▸ **EXERCISE DETAILS**:
Search the lines of the records for the word "room", and copy every line that has it.

----- RECORDS SUPPLIED -----

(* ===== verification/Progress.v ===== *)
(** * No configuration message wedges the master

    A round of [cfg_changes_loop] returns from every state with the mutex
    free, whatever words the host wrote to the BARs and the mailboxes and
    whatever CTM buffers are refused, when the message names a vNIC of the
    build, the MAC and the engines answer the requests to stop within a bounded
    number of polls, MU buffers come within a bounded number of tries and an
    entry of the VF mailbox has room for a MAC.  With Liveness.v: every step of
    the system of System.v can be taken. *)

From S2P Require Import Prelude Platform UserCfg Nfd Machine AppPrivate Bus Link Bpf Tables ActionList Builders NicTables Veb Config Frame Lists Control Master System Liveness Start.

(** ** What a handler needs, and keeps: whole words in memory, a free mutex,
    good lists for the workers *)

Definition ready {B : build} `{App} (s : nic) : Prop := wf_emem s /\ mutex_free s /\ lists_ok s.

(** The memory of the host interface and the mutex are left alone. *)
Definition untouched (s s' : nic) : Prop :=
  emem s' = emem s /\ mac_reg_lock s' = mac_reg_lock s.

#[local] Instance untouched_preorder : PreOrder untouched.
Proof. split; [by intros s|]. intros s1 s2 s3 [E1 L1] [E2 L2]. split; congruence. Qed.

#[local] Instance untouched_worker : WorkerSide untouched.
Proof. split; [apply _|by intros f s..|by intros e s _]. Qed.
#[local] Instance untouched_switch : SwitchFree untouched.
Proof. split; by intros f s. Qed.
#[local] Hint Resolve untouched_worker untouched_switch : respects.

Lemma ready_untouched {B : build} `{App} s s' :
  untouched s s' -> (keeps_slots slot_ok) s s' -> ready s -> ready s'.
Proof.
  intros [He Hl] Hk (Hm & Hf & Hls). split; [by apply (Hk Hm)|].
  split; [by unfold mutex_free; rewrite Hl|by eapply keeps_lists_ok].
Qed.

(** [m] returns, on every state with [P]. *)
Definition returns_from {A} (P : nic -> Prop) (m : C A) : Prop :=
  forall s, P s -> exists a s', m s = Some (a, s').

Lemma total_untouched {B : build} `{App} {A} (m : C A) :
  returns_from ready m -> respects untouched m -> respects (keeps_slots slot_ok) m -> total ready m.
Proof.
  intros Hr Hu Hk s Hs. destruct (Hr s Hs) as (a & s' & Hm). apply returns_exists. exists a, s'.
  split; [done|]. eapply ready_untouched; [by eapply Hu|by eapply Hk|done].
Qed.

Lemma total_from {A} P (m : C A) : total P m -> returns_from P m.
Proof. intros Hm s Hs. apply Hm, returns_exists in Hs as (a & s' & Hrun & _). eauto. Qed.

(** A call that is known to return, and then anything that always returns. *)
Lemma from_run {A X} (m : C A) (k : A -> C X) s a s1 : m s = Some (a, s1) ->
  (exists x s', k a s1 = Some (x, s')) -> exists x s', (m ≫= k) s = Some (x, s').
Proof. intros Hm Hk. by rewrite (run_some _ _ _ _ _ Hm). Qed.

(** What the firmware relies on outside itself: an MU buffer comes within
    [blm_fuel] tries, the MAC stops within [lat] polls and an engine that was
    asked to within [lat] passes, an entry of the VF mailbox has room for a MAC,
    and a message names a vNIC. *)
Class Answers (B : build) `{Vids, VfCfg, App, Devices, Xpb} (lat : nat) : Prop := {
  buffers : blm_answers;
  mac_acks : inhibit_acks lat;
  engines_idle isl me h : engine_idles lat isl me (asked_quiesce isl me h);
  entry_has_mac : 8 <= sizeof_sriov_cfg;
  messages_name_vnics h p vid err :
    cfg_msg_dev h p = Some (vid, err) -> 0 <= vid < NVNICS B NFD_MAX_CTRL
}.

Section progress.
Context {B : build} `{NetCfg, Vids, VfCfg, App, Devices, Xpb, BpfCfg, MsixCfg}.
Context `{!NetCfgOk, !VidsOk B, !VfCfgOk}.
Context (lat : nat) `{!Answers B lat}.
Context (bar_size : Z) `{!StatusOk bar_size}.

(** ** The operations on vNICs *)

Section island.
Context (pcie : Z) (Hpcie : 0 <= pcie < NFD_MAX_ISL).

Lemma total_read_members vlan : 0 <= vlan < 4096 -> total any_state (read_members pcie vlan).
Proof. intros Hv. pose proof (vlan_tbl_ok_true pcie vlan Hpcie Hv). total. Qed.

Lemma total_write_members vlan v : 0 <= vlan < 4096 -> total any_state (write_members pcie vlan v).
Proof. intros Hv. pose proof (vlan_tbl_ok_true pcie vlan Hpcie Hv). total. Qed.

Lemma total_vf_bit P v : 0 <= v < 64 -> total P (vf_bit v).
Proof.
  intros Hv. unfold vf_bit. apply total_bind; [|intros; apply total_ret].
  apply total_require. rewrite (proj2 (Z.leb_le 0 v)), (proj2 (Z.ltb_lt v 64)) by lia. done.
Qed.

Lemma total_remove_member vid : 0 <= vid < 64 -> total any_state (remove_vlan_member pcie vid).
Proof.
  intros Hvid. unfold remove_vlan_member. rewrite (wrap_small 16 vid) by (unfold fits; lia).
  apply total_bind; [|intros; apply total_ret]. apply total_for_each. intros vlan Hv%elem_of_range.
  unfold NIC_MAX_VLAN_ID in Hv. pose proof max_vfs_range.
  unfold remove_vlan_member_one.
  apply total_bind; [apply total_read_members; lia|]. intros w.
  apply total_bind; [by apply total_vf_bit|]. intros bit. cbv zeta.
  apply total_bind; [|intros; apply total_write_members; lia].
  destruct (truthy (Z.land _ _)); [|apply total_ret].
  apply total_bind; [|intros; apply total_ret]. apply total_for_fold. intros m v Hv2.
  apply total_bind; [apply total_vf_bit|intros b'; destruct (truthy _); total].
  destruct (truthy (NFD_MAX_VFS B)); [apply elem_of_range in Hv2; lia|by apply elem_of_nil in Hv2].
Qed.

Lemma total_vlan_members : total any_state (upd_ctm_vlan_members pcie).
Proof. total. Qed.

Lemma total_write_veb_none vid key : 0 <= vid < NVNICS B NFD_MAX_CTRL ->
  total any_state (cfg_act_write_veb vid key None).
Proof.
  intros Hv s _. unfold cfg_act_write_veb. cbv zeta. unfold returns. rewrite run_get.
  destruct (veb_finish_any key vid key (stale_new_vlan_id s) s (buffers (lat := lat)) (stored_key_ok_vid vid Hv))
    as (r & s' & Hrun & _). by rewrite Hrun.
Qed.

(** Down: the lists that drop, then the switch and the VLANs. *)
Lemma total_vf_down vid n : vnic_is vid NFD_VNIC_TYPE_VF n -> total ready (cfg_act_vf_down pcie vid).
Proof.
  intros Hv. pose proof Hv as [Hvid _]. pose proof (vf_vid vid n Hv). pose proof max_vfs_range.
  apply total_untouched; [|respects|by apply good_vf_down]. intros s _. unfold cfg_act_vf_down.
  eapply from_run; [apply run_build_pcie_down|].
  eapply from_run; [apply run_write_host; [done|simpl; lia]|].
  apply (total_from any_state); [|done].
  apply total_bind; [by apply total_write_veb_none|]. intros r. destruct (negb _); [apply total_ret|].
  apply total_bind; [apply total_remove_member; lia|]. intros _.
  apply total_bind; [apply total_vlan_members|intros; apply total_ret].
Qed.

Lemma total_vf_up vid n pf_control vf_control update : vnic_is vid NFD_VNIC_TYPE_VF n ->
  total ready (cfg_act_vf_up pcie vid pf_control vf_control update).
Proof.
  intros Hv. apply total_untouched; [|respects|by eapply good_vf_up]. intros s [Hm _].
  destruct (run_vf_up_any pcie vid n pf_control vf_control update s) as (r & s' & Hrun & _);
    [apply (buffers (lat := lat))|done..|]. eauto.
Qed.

-----

▸ **TASK RESPONSE**:
    entry of the VF mailbox has room for a MAC.  With Liveness.v: every step of
    asked to within [lat] passes, an entry of the VF mailbox has room for a MAC,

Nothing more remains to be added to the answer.